(* ===== verification/Capabilities.v ===== *)
(** [imap-client/src/capabilities.rs]: the set of capabilities a server
    advertises, built from the atoms the parser returns. *)

From S2P Require Import Prelude Str Ast Monad ResponseParser ParserSafety ParserStream.
From S2P Require Import ParserTheorems.
From stdpp Require Import options.

(** [capabilities.rs: Capabilities]. *)
Record Capabilities : Type := mkCapabilities {
  imap4rev1 : bool;
  imap4rev2 : bool;
  starttls : bool;
  login_disabled : bool;
  idle : bool;
  unselect : bool;
  condstore : bool;
  qresync : bool;
  move_ext : bool;
  uidplus : bool;
  literal_plus : bool;
  literal_minus : bool;
  enable : bool;
  auth_plain : bool;
  auth_login : bool;
  auth_xoauth2 : bool;
  auth_oauthbearer : bool;
}.

#[export] Instance Capabilities_eq_dec : EqDecision Capabilities.
Proof. solve_decision. Defined.

(** [Capabilities::default()]. *)
Definition caps_default : Capabilities :=
  mkCapabilities false false false false false false false false false false false false false false false false false.

(** One assignment [self.field = true] per capability. *)
Definition set_imap4rev1 (c : Capabilities) : Capabilities :=
  mkCapabilities true (imap4rev2 c) (starttls c) (login_disabled c) (idle c) (unselect c) (condstore c) (qresync c) (move_ext c) (uidplus c) (literal_plus c) (literal_minus c) (enable c) (auth_plain c) (auth_login c) (auth_xoauth2 c) (auth_oauthbearer c).
Definition set_imap4rev2 (c : Capabilities) : Capabilities :=
  mkCapabilities (imap4rev1 c) true (starttls c) (login_disabled c) (idle c) (unselect c) (condstore c) (qresync c) (move_ext c) (uidplus c) (literal_plus c) (literal_minus c) (enable c) (auth_plain c) (auth_login c) (auth_xoauth2 c) (auth_oauthbearer c).
Definition set_starttls (c : Capabilities) : Capabilities :=
  mkCapabilities (imap4rev1 c) (imap4rev2 c) true (login_disabled c) (idle c) (unselect c) (condstore c) (qresync c) (move_ext c) (uidplus c) (literal_plus c) (literal_minus c) (enable c) (auth_plain c) (auth_login c) (auth_xoauth2 c) (auth_oauthbearer c).
Definition set_login_disabled (c : Capabilities) : Capabilities :=
  mkCapabilities (imap4rev1 c) (imap4rev2 c) (starttls c) true (idle c) (unselect c) (condstore c) (qresync c) (move_ext c) (uidplus c) (literal_plus c) (literal_minus c) (enable c) (auth_plain c) (auth_login c) (auth_xoauth2 c) (auth_oauthbearer c).
Definition set_idle (c : Capabilities) : Capabilities :=
  mkCapabilities (imap4rev1 c) (imap4rev2 c) (starttls c) (login_disabled c) true (unselect c) (condstore c) (qresync c) (move_ext c) (uidplus c) (literal_plus c) (literal_minus c) (enable c) (auth_plain c) (auth_login c) (auth_xoauth2 c) (auth_oauthbearer c).
Definition set_unselect (c : Capabilities) : Capabilities :=
  mkCapabilities (imap4rev1 c) (imap4rev2 c) (starttls c) (login_disabled c) (idle c) true (condstore c) (qresync c) (move_ext c) (uidplus c) (literal_plus c) (literal_minus c) (enable c) (auth_plain c) (auth_login c) (auth_xoauth2 c) (auth_oauthbearer c).
Definition set_condstore (c : Capabilities) : Capabilities :=
  mkCapabilities (imap4rev1 c) (imap4rev2 c) (starttls c) (login_disabled c) (idle c) (unselect c) true (qresync c) (move_ext c) (uidplus c) (literal_plus c) (literal_minus c) (enable c) (auth_plain c) (auth_login c) (auth_xoauth2 c) (auth_oauthbearer c).
Definition set_qresync (c : Capabilities) : Capabilities :=
  mkCapabilities (imap4rev1 c) (imap4rev2 c) (starttls c) (login_disabled c) (idle c) (unselect c) (condstore c) true (move_ext c) (uidplus c) (literal_plus c) (literal_minus c) (enable c) (auth_plain c) (auth_login c) (auth_xoauth2 c) (auth_oauthbearer c).
Definition set_move_ext (c : Capabilities) : Capabilities :=
  mkCapabilities (imap4rev1 c) (imap4rev2 c) (starttls c) (login_disabled c) (idle c) (unselect c) (condstore c) (qresync c) true (uidplus c) (literal_plus c) (literal_minus c) (enable c) (auth_plain c) (auth_login c) (auth_xoauth2 c) (auth_oauthbearer c).
Definition set_uidplus (c : Capabilities) : Capabilities :=
  mkCapabilities (imap4rev1 c) (imap4rev2 c) (starttls c) (login_disabled c) (idle c) (unselect c) (condstore c) (qresync c) (move_ext c) true (literal_plus c) (literal_minus c) (enable c) (auth_plain c) (auth_login c) (auth_xoauth2 c) (auth_oauthbearer c).
Definition set_literal_plus (c : Capabilities) : Capabilities :=
  mkCapabilities (imap4rev1 c) (imap4rev2 c) (starttls c) (login_disabled c) (idle c) (unselect c) (condstore c) (qresync c) (move_ext c) (uidplus c) true (literal_minus c) (enable c) (auth_plain c) (auth_login c) (auth_xoauth2 c) (auth_oauthbearer c).
Definition set_literal_minus (c : Capabilities) : Capabilities :=
  mkCapabilities (imap4rev1 c) (imap4rev2 c) (starttls c) (login_disabled c) (idle c) (unselect c) (condstore c) (qresync c) (move_ext c) (uidplus c) (literal_plus c) true (enable c) (auth_plain c) (auth_login c) (auth_xoauth2 c) (auth_oauthbearer c).
Definition set_enable (c : Capabilities) : Capabilities :=
  mkCapabilities (imap4rev1 c) (imap4rev2 c) (starttls c) (login_disabled c) (idle c) (unselect c) (condstore c) (qresync c) (move_ext c) (uidplus c) (literal_plus c) (literal_minus c) true (auth_plain c) (auth_login c) (auth_xoauth2 c) (auth_oauthbearer c).
Definition set_auth_plain (c : Capabilities) : Capabilities :=
  mkCapabilities (imap4rev1 c) (imap4rev2 c) (starttls c) (login_disabled c) (idle c) (unselect c) (condstore c) (qresync c) (move_ext c) (uidplus c) (literal_plus c) (literal_minus c) (enable c) true (auth_login c) (auth_xoauth2 c) (auth_oauthbearer c).
Definition set_auth_login (c : Capabilities) : Capabilities :=
  mkCapabilities (imap4rev1 c) (imap4rev2 c) (starttls c) (login_disabled c) (idle c) (unselect c) (condstore c) (qresync c) (move_ext c) (uidplus c) (literal_plus c) (literal_minus c) (enable c) (auth_plain c) true (auth_xoauth2 c) (auth_oauthbearer c).
Definition set_auth_xoauth2 (c : Capabilities) : Capabilities :=
  mkCapabilities (imap4rev1 c) (imap4rev2 c) (starttls c) (login_disabled c) (idle c) (unselect c) (condstore c) (qresync c) (move_ext c) (uidplus c) (literal_plus c) (literal_minus c) (enable c) (auth_plain c) (auth_login c) true (auth_oauthbearer c).
Definition set_auth_oauthbearer (c : Capabilities) : Capabilities :=
  mkCapabilities (imap4rev1 c) (imap4rev2 c) (starttls c) (login_disabled c) (idle c) (unselect c) (condstore c) (qresync c) (move_ext c) (uidplus c) (literal_plus c) (literal_minus c) (enable c) (auth_plain c) (auth_login c) (auth_xoauth2 c) true.

(** The atoms the client knows, with the field each one sets. *)
Definition set_from_atom (c : Capabilities) (atom : str) : Capabilities :=
  let upper := str_to_ascii_uppercase atom in
  if decide (upper = b! "IMAP4REV1") then set_imap4rev1 c
  else if decide (upper = b! "IMAP4REV2") then set_imap4rev2 c
  else if decide (upper = b! "STARTTLS") then set_starttls c
  else if decide (upper = b! "LOGINDISABLED") then set_login_disabled c
  else if decide (upper = b! "IDLE") then set_idle c
  else if decide (upper = b! "UNSELECT") then set_unselect c
  else if decide (upper = b! "CONDSTORE") then set_condstore c
  else if decide (upper = b! "QRESYNC") then set_qresync c
  else if decide (upper = b! "MOVE") then set_move_ext c
  else if decide (upper = b! "UIDPLUS") then set_uidplus c
  else if decide (upper = b! "LITERAL+") then set_literal_plus c
  else if decide (upper = b! "LITERAL-") then set_literal_minus c
  else if decide (upper = b! "ENABLE") then set_enable c
  else if decide (upper = b! "AUTH=PLAIN") then set_auth_plain c
  else if decide (upper = b! "AUTH=LOGIN") then set_auth_login c
  else if decide (upper = b! "AUTH=XOAUTH2") then set_auth_xoauth2 c
  else if decide (upper = b! "AUTH=OAUTHBEARER") then set_auth_oauthbearer c
  else c.

Definition from_atoms (atoms : list str) : Capabilities := foldl set_from_atom caps_default atoms.

(** Whether [response] carries a capability list. *)
Definition is_capability_response (response : Response) : bool :=
  match response with
  | Resp_Data (DR_Capability _) => true
  | Resp_Status s => match sr_code s with Some (RC_Capability _) => true | _ => false end
  | _ => false
  end.

(** [try_update_from]: the new set, and whether anything was updated. *)
Definition try_update_from (c : Capabilities) (response : Response) : Capabilities * bool :=
  match response with
  | Resp_Data (DR_Capability caps) => (from_atoms caps, true)
  | Resp_Status s =>
    match sr_code s with
    | Some (RC_Capability caps) => (from_atoms caps, true)
    | _ => (c, false)
    end
  | _ => (c, false)
  end.

Definition from_frame (frame : bytes) : option Capabilities :=
  match parse_response frame with
  | Parsed _ response =>
    let '(caps, updated) := try_update_from caps_default response in
    if updated : bool then Some caps else None
  | _ => None
  end.

(** [Capabilities::parse]. *)
Definition parse (response : str) : Capabilities :=
  match from_frame response with
  | Some caps => caps
  | None => foldl set_from_atom caps_default (split_ascii_whitespace response)
  end.

(* ------------------------------------------------------------------ *)
(** ** Lemmas                                                           *)
(* ------------------------------------------------------------------ *)

(** Each capability with the field that holds it. *)
Definition known : list (bytes * (Capabilities → bool)) :=
  [(b! "IMAP4REV1", imap4rev1); (b! "IMAP4REV2", imap4rev2); (b! "STARTTLS", starttls); (b! "LOGINDISABLED", login_disabled); (b! "IDLE", idle); (b! "UNSELECT", unselect); (b! "CONDSTORE", condstore); (b! "QRESYNC", qresync); (b! "MOVE", move_ext); (b! "UIDPLUS", uidplus); (b! "LITERAL+", literal_plus); (b! "LITERAL-", literal_minus); (b! "ENABLE", enable); (b! "AUTH=PLAIN", auth_plain); (b! "AUTH=LOGIN", auth_login); (b! "AUTH=XOAUTH2", auth_xoauth2); (b! "AUTH=OAUTHBEARER", auth_oauthbearer)].

(** One atom sets the field of its own name and no other. *)
Lemma set_from_atom_get name get c atom :
  (name, get) ∈ known →
  get (set_from_atom c atom) = get c || bool_decide (str_to_ascii_uppercase atom = name).
Proof.
  unfold known, set_from_atom. generalize (str_to_ascii_uppercase atom) as u. intros u H.
  repeat (apply elem_of_cons in H as [[= -> ->]|H];
    [repeat (case_decide; [subst u; cbn; rewrite ?orb_true_r, ?orb_false_r; reflexivity|]);
     rewrite bool_decide_false by done; by rewrite orb_false_r|]).
  by apply not_elem_of_nil in H.
Qed.

Lemma from_atoms_get name get atoms :
  (name, get) ∈ known →
  get (from_atoms atoms) = existsb (λ a, bool_decide (str_to_ascii_uppercase a = name)) atoms.
Proof.
  intros Hk. unfold from_atoms.
  assert (Hd : get caps_default = false).
  { unfold known in Hk. repeat (apply elem_of_cons in Hk as [[= -> ->]|Hk]; [done|]).
    by apply not_elem_of_nil in Hk. }
  enough (∀ c, get (foldl set_from_atom c atoms)
    = get c || existsb (λ a, bool_decide (str_to_ascii_uppercase a = name)) atoms) as ->
    by (by rewrite Hd).
  induction atoms as [|a atoms IH]; intros c; cbn; [by rewrite orb_false_r|].
  rewrite IH, (set_from_atom_get name) by done. by rewrite orb_assoc.
Qed.

(** Two sets that agree on every known capability are the same. *)
Lemma caps_ext c c' : (∀ name get, (name, get) ∈ known → get c = get c') → c = c'.
Proof.
  intros H. destruct c, c'.
  assert (Hn : ∀ n x, known !! n = Some x → snd x _ = snd x _)
    by (intros n [name get] Hx%list_elem_of_lookup_2; exact (H name get Hx)).
  let rec fields n := lazymatch n with
    | O => idtac
    | S ?m => pose proof (Hn m _ eq_refl); fields m
    end in fields 17%nat.
  clear H Hn. cbn in *. by subst.
Qed.

(* ------------------------------------------------------------------ *)
(** ** Properties                                                       *)
(* ------------------------------------------------------------------ *)

(** A capability is on exactly when one of the atoms is its name,
    ignoring case; a longer atom such as [IMAP4REV2X] does not count. *)
Theorem from_atoms_spec name get atoms :
  (name, get) ∈ known →
  get (from_atoms atoms) = true ↔ ∃ a, a ∈ atoms ∧ str_to_ascii_uppercase a = name.
Proof.
  intros Hk. rewrite (from_atoms_get name) by done. rewrite existsb_exists.
  split; intros (a & Ha & H); exists a.
  - by rewrite list_elem_of_In, <- (bool_decide_eq_true (str_to_ascii_uppercase a = name)).
  - by rewrite bool_decide_eq_true, <- list_elem_of_In.
Qed.

Lemma from_atoms_spec_witness :
  idle (from_atoms [b! "IMAP4rev1"; b! "Idle"]) = true
  ↔ ∃ a, a ∈ [b! "IMAP4rev1"; b! "Idle"] ∧ str_to_ascii_uppercase a = b! "IDLE".
Proof.
  apply from_atoms_spec. unfold known. repeat first [apply elem_of_cons; left; reflexivity|apply elem_of_cons; right].
Defined.

(** The order and the repetition of the atoms do not matter. *)
Theorem from_atoms_set atoms atoms' :
  (∀ a, a ∈ atoms ↔ a ∈ atoms') → from_atoms atoms = from_atoms atoms'.
Proof.
  intros H. apply caps_ext. intros name get Hk.
  rewrite !(from_atoms_get name) by done. apply eq_true_iff_eq. rewrite !existsb_exists.
  setoid_rewrite <- list_elem_of_In. by setoid_rewrite H.
Qed.

(** A response updates the set exactly when it is a capability response,
    and the new set then owes nothing to the old one. *)
Theorem try_update_from_spec c c' response :
  snd (try_update_from c response) = is_capability_response response
  ∧ if is_capability_response response
    then fst (try_update_from c response) = fst (try_update_from c' response)
    else fst (try_update_from c response) = c.
Proof. unfold try_update_from, is_capability_response. by repeat case_match. Qed.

### REQUIREMENT
Look above for the line holding "then set_move_ext c" and the line holding "then set_literal_minus c". Retype both, and every line between them, word for word and nothing else.

### EXERCISE RESPONSE
  else if decide (upper = b! "MOVE") then set_move_ext c
  else if decide (upper = b! "UIDPLUS") then set_uidplus c
  else if decide (upper = b! "LITERAL+") then set_literal_plus c
  else if decide (upper = b! "LITERAL-") then set_literal_minus c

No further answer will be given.